One way to think about this is that the Internet of Things sits on top of the Industrial Internet. The Industrial Internet generates a wealth of new M2M data—massive data sources in a wide variety of formats in real time. And the Internet of Things leverages the M2M data to enable the next generation of business applications. But we’ve seen this story before—where massive amounts of new data are mined for new customer, product, and operational insight that form the foundation for a new generation of business applications. Let’s review this history lesson.

Consumer Package Goods and Retail Industry: Lessons Learned

Note: the material in this section of the blog comes from Chapter 2 of my book “Big Data: Understanding How Data Powers Big Business”. See Chapter 2 for more details on this early big data lesson.

In the 1970s and early 1980s, Consumer Package Goods (CPG) manufacturers based their marketing decisions on bimonthly Nielsen store audit data. Nielsen would send people into a sample of stores to conduct physical audits—to count how much product was on the shelf, the price of the product, product sales within that store, and other data. The results of the audits were then packaged and delivered every two months to the retailers and CPG manufacturers, usually in booklet format.

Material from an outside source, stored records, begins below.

(** * Educational DSA / ECDSA engine: a shallow embedding of [backend/app.py]

    The development follows the layout of the Python module:

    - [Py]      : the fragment of the Python runtime the module relies on
                  (exceptions, [%], three-argument [pow], [str], [hex], [bin]);
    - [Sha256]  : [hashlib.sha256], as used by [hash_message];
    - arithmetic utilities ([extended_gcd], [mod_inverse], [pow_mod],
      [hash_message]);
    - the DSA engine ([dsa_educational_sign], [dsa_educational_verify]);
    - the class [EllipticCurve] ([is_on_curve], [point_add], [scalar_multiply]);
    - the ECDSA engine ([ecdsa_educational_sign], [ecdsa_educational_verify]);
    - the Flask routes that wrap the four engine operations;
    - the vocabulary of the properties, and the properties themselves.

    Python integers are arbitrary-precision and are modelled by [Z]; Python's
    floor division and modulo coincide with [Z.div] and [Z.modulo] whenever
    the divisor is not zero.  The recursion depth of the interpreter is taken
    to be unbounded. *)

From Stdlib Require Import ZArith Znumtheory Zcong List String Ascii Bool Lia.
From Stdlib Require Import Wellfounded Morphisms Setoid.
From Stdlib Require DecimalString HexadecimalString.
From Equations Require Import Equations.
Import ListNotations.

Local Open Scope string_scope.
Local Open Scope Z_scope.

(* ===================================================================== *)
(** * The Python runtime fragment                                         *)
(* ===================================================================== *)

Module Py.

(** Exceptions the module can raise, each with the text [str(e)] shows. *)
Inductive exn : Type :=
| ValueError (msg : string)
| ZeroDivisionError (msg : string)
| TypeError (msg : string).

Definition str_exn (e : exn) : string :=
  match e with
  | ValueError msg => msg
  | ZeroDivisionError msg => msg
  | TypeError msg => msg
  end.

(** A computation either returns a value or raises. *)
Inductive res (A : Type) : Type :=
| Ok (a : A)
| Raise (e : exn).
Arguments Ok {A} a.
Arguments Raise {A} e.

Definition bind {A B : Type} (m : res A) (f : A -> res B) : res B :=
  match m with
  | Ok a => f a
  | Raise e => Raise e
  end.

(** [a % m] *)
Definition mod_ (a m : Z) : res Z :=
  if m =? 0 then Raise (ZeroDivisionError "integer modulo by zero")
  else Ok (a mod m).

Then in the late 1980s, Information Resources Inc. (IRI) introduced their Infoscan product, which combined retail POS scanner systems with barcodes (universal product codes or UPCs) to revolutionize the CPG-to-retail value chain process. Data volumes jumped from megabytes to terabytes. Mainframe-based Executive Information Systems (EIS) broke under the data volumes, which necessitated a new generation of data processing and analytic products.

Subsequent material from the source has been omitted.